━━━━━ DATA FOR ANALYSIS

(* ===== verification/LoadContent.v ===== *)
(** * Loading detection content

    cli/src/content.rs and paths.rs (the Linux build), and [load_detectors] of
    main.rs: which keys a run trusts, the bundles and single files it loads
    under them, and what it records. Errors of other components are kept as
    they are, where the code makes strings of them; warnings printed on the
    way are left out. *)

From S2P Require Import Prelude Utf8 Paths Core External Trust Bundle Disk ContentState Fsio Archive Scanner Signatures Heuristics Aggregate Yara.

Module Content.
Import Trust Disk.

Definition MAX_RULE_FILES : N := 10000.

Record TrustArgs := mkTrustArgs {
  trusted_keys : list path;
  keyrings : list path;
  no_builtin_keyring : bool;
  allow_unsigned : bool }.
Record BundleArgs := mkBundleArgs {
  dirs : list path;
  installed : bool;
  content_dir : option path;
  allow_expired : bool;
  content_state : option path }.

Inductive LoadError :=
  | TrustErr (e : TrustError)
  | BundleErr (e : Bundle.BundleError)
  | StateErr (e : State.StateError)
  | SignatureErr (origin : string) (e : Signatures.SignatureDbError)
  | YaraErr (e : Yara.YaraLoadError)
  | ListErr (p : path) (e : IoError)
  | Message (text : string).

(** A directory entry: its name, and whether its type, links not followed, is
    known to be a regular file. *)
Record DirEntry := mkDirEntry { entry_name : string; regular : bool }.

(** The system, as this code sees it; the content state is a file of the disk. *)
Class Host := {
  files : Files;
  open_dir : path → result string Bundle.Dir;
  is_file : path → bool;
  is_dir : path → bool;
  read_dir : path → result IoError (list (result IoError DirEntry));
  var : string → option string;
  euid : N;
  (** the keyring built into the program *)
  BUILTIN_KEYRING : bytes;
  (** directory and name of a path on the disk; how making the directory and
      locking ended when its state was opened *)
  locate : path → inum * string;
  created : path → result errno unit;
  locked : path → result errno unit }.

Definition keep_if {A} (f : A → bool) (o : option A) : option A := o ≫= λ a, if f a then Some a else None.

(** [path.file_stem()] and [path.extension()] *)
Definition split_name (n : string) : string * option string :=
  match rsplit_once 46 n with
  | Some (before, after) => if bool_decide (before = ""%string) then (n, None) else (before, Some after)
  | None => (n, None)
  end.
Definition file_stem (p : path) : option string := (λ n, (split_name n).1) <$> file_name p.
Definition extension (p : path) : option string := file_name p ≫= λ n, (split_name n).2.

(** A valid, unique YARA namespace from the file stem. *)
Definition namespace_char (c : N) : N := if is_ascii_alphanumeric c then c else 95.
Definition namespace_for (p : path) (index : nat) : string :=
  let stem := of_chars (take 48 (namespace_char <$> decode_lossy (as_bytes (default ""%string (file_stem p))))) in
  let stem := if bool_decide (stem = ""%string) then "rules"%string else stem in
  fmt "{stem}_{index}" [stem; show_N (N.of_nat index)].

Inductive Detector := HashDb (d : Signatures.HashSignatureDetector) | Rules (d : Yara.YaraDetector).

(** [ContentBundleInfo] *)
Record BundleInfo := mkInfo {
  info_name : string;
  info_sequence : N;
  info_issued : Z;
  info_expires : Z;
  info_signers : list string;
  info_manifest : Sha256Digest;
  info_files : N;
  info_expired : bool }.

Section Loading.
Context `{HO : Host, MS : Minisign, ST : StdText, TT : TimeText, SH : Sha256, YX : YaraLib.YaraX}.
Context `{JK : Json KeyringFile, JM : Json Bundle.Manifest, JH : Json Signatures.Header, JR : Json Signatures.RawDatabase}.
Context `{JS : Json State.StateFile, JP : JsonPretty State.StateFile}.

Abbreviation P := (M unit LoadError).
(** [m.map_err(f)?] *)
Definition wrap {E A} (f : E → LoadError) (m : M unit E A) : P A := λ s,
  match m s with Return a s => Return a s | Throw e s => Throw (f e) s | Lost d => Lost d end.

(** ** Trust *)
Record Trust := mkTrust { keys : TrustedKeys; policy : SignaturePolicy }.

Definition added {A} (r : result TrustError A * TrustedKeys) : result LoadError TrustedKeys :=
  match r with (Ok _, ks) => Ok ks | (Err e, _) => Err (TrustErr e) end.
Fixpoint add_each {A} (add : path → TrustedKeys → result TrustError A * TrustedKeys) (ps : list path)
    (ks : TrustedKeys) : result LoadError TrustedKeys :=
  match ps with
  | [] => Ok ks
  | p :: ps => ks ← added (add p ks); add_each add ps ks
  end.

Definition system_keyring_path : option path := Some "/etc/abyssal-warden/keyring.json"%string.

Definition from_args (a : TrustArgs) : result LoadError Trust :=
  ks ← (if no_builtin_keyring a then Ok new
        else added (add_keyring BUILTIN_KEYRING "built-in project keyring" new));
  ks ← add_each (add_key_file files) (trusted_keys a) ks;
  ks ← match keep_if is_file system_keyring_path with
       | Some system => added (add_keyring_file files system ks)
       | None => Ok ks
       end;
  ks ← add_each (add_keyring_file files) (keyrings a) ks;
  Ok (mkTrust ks (if allow_unsigned a then AllowUnsigned else RequireTrusted)).

(** [for id in ids { keys.revoke(id); }] *)
Definition revoke_each (ids : list string) (ks : TrustedKeys) : TrustedKeys :=
  foldl (λ ks i, (revoke i ks).2) ks ids.

Definition apply_recorded_revocations (state_path : path) (t : Trust) : P Trust :=
  let '(d, n) := locate state_path in
  ids ← wrap StateErr (State.read_revoked_keys state_path d n);
  mret (mkTrust (revoke_each ids (keys t)) (policy t)).

Definition load (t : Trust) (p : path) (max : N) : P LoadedContent :=
  now ← now_utc;
  lift (map_err TrustErr (load_content files now p max (keys t) (policy t))).

(** ** Locations *)
Definition STATE_FILE : string := "content-state.json".
Definition user_base (variable below : string) : option path :=
  match keep_if is_absolute (var variable) with
  | Some p => Some p
  | None => (λ h, join h below) <$> var "HOME"
  end.
Definition content_state_path : option path :=
  if euid =? 0 then Some (join "/var/lib/abyssal-warden" STATE_FILE)
  else (λ base, join (join base "abyssal-warden") STATE_FILE) <$> user_base "XDG_STATE_HOME" ".local/state".
Definition content_dir_path : option path :=
  if euid =? 0 then Some "/var/lib/abyssal-warden/content"%string
  else (λ base, join (join base "abyssal-warden") "content") <$> user_base "XDG_DATA_HOME" ".local/share".

Definition state_path (a : BundleArgs) : option path :=
  match content_state a with Some p => Some p | None => content_state_path end.

(** ** Bundles *)

(** [entries.flatten()] *)
Definition readable (e : result IoError DirEntry) : option DirEntry :=
  match e with Ok e => Some e | Err _ => None end.

(** The bundles installed in [root]; an entry that cannot be read is passed over. *)
Definition installed_in (root : path) : result LoadError (list path) :=
  found ← match read_dir root with
          | Ok entries =>
              let names := entry_name <$> omap readable entries in
              Ok (List.filter (λ p, is_file (join p Bundle.MANIFEST_FILE))
                    (join root <$> List.filter (λ n, negb (str_starts_with n ".")) names))
          | Err e => if is_not_found e then Ok [] else Err (ListErr root e)
          end;
  _ ← reject_if (bool_decide (found = []))
        (Message (fmt "no installed content in {}; run `abyssal-warden update` first" [display root]));
  Ok (sort_by Aggregate.cmp_path found).

Definition bundle_dirs (a : BundleArgs) : result LoadError (list path) :=
  if installed a then
    root ← ok_or (match content_dir a with Some p => Some p | None => content_dir_path end)
             (Message "cannot determine the content directory; use --content-dir");
    found ← installed_in root;
    Ok (dirs a ++ found)
  else Ok (dirs a).

(** The loop of [bundle_detectors] over the files of a bundle. *)
Fixpoint gather (b : Bundle.VerifiedBundle) (fs : list Bundle.BundleFile) (dets : list Detector)
    (sources : list Yara.RuleSource) : result LoadError (list Detector * list Yara.RuleSource) :=
  match fs with
  | [] => Ok (dets, sources)
  | f :: fs =>
      let origin := (Bundle.name (Bundle.manifest b) +:+ ":" +:+ Bundle.content_path f)%string in
      match Bundle.content_kind f with
      | Bundle.HashDatabase =>
          db ← map_err (SignatureErr origin) (Signatures.db_from_slice (Bundle.content f));
          gather b fs (dets ++ [HashDb (Signatures.verified_by db (Bundle.signers b))]) sources
      | Bundle.Notice => gather b fs dets sources
      | Bundle.YaraRules =>
          text ← ok_or (from_utf8 (Bundle.content f)) (Message (fmt "{origin}: rule source is not UTF-8" [origin]));
          gather b fs dets
            (sources ++ [Yara.mkSource (namespace_for (Bundle.content_path f) (length sources)) origin text])
      end
  end.
Definition bundle_detectors (b : Bundle.VerifiedBundle) : result LoadError (list Detector) :=
  '(dets, sources) ← gather b (Bundle.contents b) [] [];
  match sources with
  | [] => Ok dets
  | _ =>
      det ← map_err YaraErr
              (Yara.compile sources (Some (String.concat "," (KeyId.to_string <$> Bundle.signers b))));
      Ok (dets ++ [Rules det])
  end.
Definition validate_bundle (b : Bundle.VerifiedBundle) : result LoadError unit :=
  _ ← bundle_detectors b; Ok tt.

Definition info_of (b : Bundle.VerifiedBundle) : BundleInfo :=
  let m := Bundle.manifest b in
  mkInfo (Bundle.name m) (Bundle.sequence m) (Bundle.issued m) (Bundle.expires m)
    (KeyId.to_string <$> Bundle.signers b) (Bundle.manifest_sha256 b) (vlen (Bundle.contents b)) (Bundle.expired b).

Definition bundle_name (b : Bundle.VerifiedBundle) : string := Bundle.name (Bundle.manifest b).

(** The loop of [load_bundles]: the bundles accepted and the detectors so far. *)
Fixpoint accept_each (opts : Bundle.LoadOptions) (st : State.StateFile) (ds : list path) (ks : TrustedKeys)
    (bs : list Bundle.VerifiedBundle) (dets : list Detector)
    : result LoadError (list Bundle.VerifiedBundle * list Detector) :=
  match ds with
  | [] => Ok (bs, dets)
  | d :: ds =>
      b ← map_err BundleErr (Bundle.load_bundle files open_dir d ks opts);
      _ ← reject_if (existsb (λ o, bool_decide (bundle_name o = bundle_name b)) bs)
            (Message (fmt "bundle name {:?} given more than once" [debug_str (bundle_name b)]));
      _ ← map_err StateErr (State.check st b (min_sequence ks (bundle_name b)));
      let ks := revoke_each (Bundle.revoke_keys (Bundle.manifest b)) ks in
      more ← bundle_detectors b;
      accept_each opts st ds ks (bs ++ [b]) (dets ++ more)
  end.

Definition record_all (bs : list Bundle.VerifiedBundle) (now : Z) (st : State.StateFile) : State.StateFile :=
  foldl (λ st b, State.record b now st) st bs.

Definition load_bundles (a : BundleArgs) (t : Trust) (record : bool) : P (list Detector * list BundleInfo) :=
  ds ← lift (bundle_dirs a);
  if bool_decide (ds = []) then mret ([], [])
  else
    p ← lift (ok_or (state_path a) (Message "cannot determine a content state location; use --content-state"));
    let '(d, n) := locate p in
    st ← wrap StateErr (State.open p d n (created p) (locked p));
    let ks := revoke_each (State.revoked_list st) (keys t) in
    now ← now_utc;
    '(bs, dets) ← lift (accept_each (Bundle.mkOptions (allow_expired a) now) st ds ks [] []);
    _ ← (if record then wrap StateErr (State.save p d n euid (record_all bs now st)) else mret tt);
    mret (dets, info_of <$> bs).

(** ** Single files *)
Definition load_hash_db (t : Trust) (p : path) : P Signatures.HashSignatureDetector :=
  loaded ← load t p Signatures.MAX_DATABASE_BYTES;
  db ← lift (map_err (SignatureErr (display p)) (Signatures.db_from_slice (loaded_data loaded)));
  mret (match signer loaded with Some key => Signatures.verified db key | None => Signatures.new db end).

Definition is_rule_file (p : path) : bool :=
  from_option (λ e, eq_ignore_ascii_case e "yar" || eq_ignore_ascii_case e "yara") false (extension p).
Fixpoint rule_entries (d : path) (es : list (result IoError DirEntry)) (out : list path)
    : result LoadError (list path) :=
  match es with
  | [] => Ok out
  | Err e :: _ => Err (ListErr d e)
  | Ok e :: es =>
      let p := join d (entry_name e) in
      if is_rule_file p && regular e then
        _ ← reject_if (MAX_RULE_FILES <? vlen (out ++ [p]))
              (Message (fmt "{}: more than {MAX_RULE_FILES} rule files" [display d; show_N MAX_RULE_FILES]));
        rule_entries d es (out ++ [p])
      else rule_entries d es out
  end.
Definition rule_files_in (d : path) : result LoadError (list path) :=
  es ← map_err (ListErr d) (read_dir d);
  out ← rule_entries d es [];
  Ok (sort_by Aggregate.cmp_path out).

Fixpoint rule_files (ps : list path) : result LoadError (list path) :=
  match ps with
  | [] => Ok []
  | p :: ps =>
      fs ← (if is_dir p then
              found ← rule_files_in p;
              _ ← reject_if (bool_decide (found = [])) (Message (fmt "{}: no .yar or .yara files" [display p]));
              Ok found
            else Ok [p]);
      rest ← rule_files ps;
      Ok (fs ++ rest)
  end.

(** The loop over the rule files, with the octets read so far. *)
Fixpoint load_sources (t : Trust) (fs : list path) (total : N) (signers : list (option KeyId))
    (sources : list Yara.RuleSource) : P (list (option KeyId) * list Yara.RuleSource) :=
  match fs with
  | [] => mret (signers, sources)
  | f :: fs =>
      loaded ← load t f Yara.MAX_SOURCE_BYTES;
      let total := total + vlen (loaded_data loaded) in
      _ ← lift (reject_if (Yara.MAX_SOURCE_BYTES <? total)
                  (Message (fmt "YARA sources exceed {MAX_SOURCE_BYTES} bytes" [show_N Yara.MAX_SOURCE_BYTES])));
      text ← lift (ok_or (from_utf8 (loaded_data loaded)) (Message (fmt "{}: rule source is not UTF-8" [display f])));
      load_sources t fs total (signers ++ [signer loaded])
        (sources ++ [Yara.mkSource (namespace_for f (length sources)) (display f) text])
  end.

(** Every signer, sorted and once each, when every source has one. *)
Definition common_signer (signers : list (option KeyId)) : option string :=
  if forallb (λ s, bool_decide (is_Some s)) signers
  then Some (String.concat "," (Names.dedup (sort_by cmp_str (KeyId.to_string <$> omap (λ s, s) signers))))
  else None.

Definition load_yara (ps : list path) (t : Trust) : P Yara.YaraDetector :=
  fs ← lift (rule_files ps);
  '(signers, sources) ← load_sources t fs 0 [] [];
  lift (map_err YaraErr (Yara.compile sources (common_signer signers))).

(** ** [load_detectors] of main.rs *)
Fixpoint load_databases (t : Trust) (ps : list path) (dets : list Detector) : P (list Detector) :=
  match ps with
  | [] => mret dets
  | p :: ps => d ← load_hash_db t p; load_databases t ps (dets ++ [HashDb d])
  end.
Definition load_detectors (signatures yara : list path) (targs : TrustArgs) (bundles : BundleArgs)
    : P (list Detector * list BundleInfo) :=
  t ← lift (from_args targs);
  t ← match state_path bundles with
      | Some p => apply_recorded_revocations p t
      | None => mret t
      end;
  '(dets, infos) ← load_bundles bundles t true;
  dets ← load_databases t signatures dets;
  dets ← (if bool_decide (yara = []) then mret dets
          else y ← load_yara yara t; mret (dets ++ [Rules y]));
  mret (dets, infos).
End Loading.
End Content.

━━━━━━━━━━

WORK ITEM:
Every line above from the line with "match m s with" to the line with "Definition revoke_each (ids", both included, must be reproduced exactly, and no other line may appear.

RESPONSE TO THE EXERCISE:
  match m s with Return a s => Return a s | Throw e s => Throw (f e) s | Lost d => Lost d end.

(** ** Trust *)
Record Trust := mkTrust { keys : TrustedKeys; policy : SignaturePolicy }.

Definition added {A} (r : result TrustError A * TrustedKeys) : result LoadError TrustedKeys :=
  match r with (Ok _, ks) => Ok ks | (Err e, _) => Err (TrustErr e) end.
Fixpoint add_each {A} (add : path → TrustedKeys → result TrustError A * TrustedKeys) (ps : list path)
    (ks : TrustedKeys) : result LoadError TrustedKeys :=
  match ps with
  | [] => Ok ks
  | p :: ps => ks ← added (add p ks); add_each add ps ks
  end.

Definition system_keyring_path : option path := Some "/etc/abyssal-warden/keyring.json"%string.

Definition from_args (a : TrustArgs) : result LoadError Trust :=
  ks ← (if no_builtin_keyring a then Ok new
        else added (add_keyring BUILTIN_KEYRING "built-in project keyring" new));
  ks ← add_each (add_key_file files) (trusted_keys a) ks;
  ks ← match keep_if is_file system_keyring_path with
       | Some system => added (add_keyring_file files system ks)
       | None => Ok ks
       end;
  ks ← add_each (add_keyring_file files) (keyrings a) ks;
  Ok (mkTrust ks (if allow_unsigned a then AllowUnsigned else RequireTrusted)).

(** [for id in ids { keys.revoke(id); }] *)
Definition revoke_each (ids : list string) (ks : TrustedKeys) : TrustedKeys :=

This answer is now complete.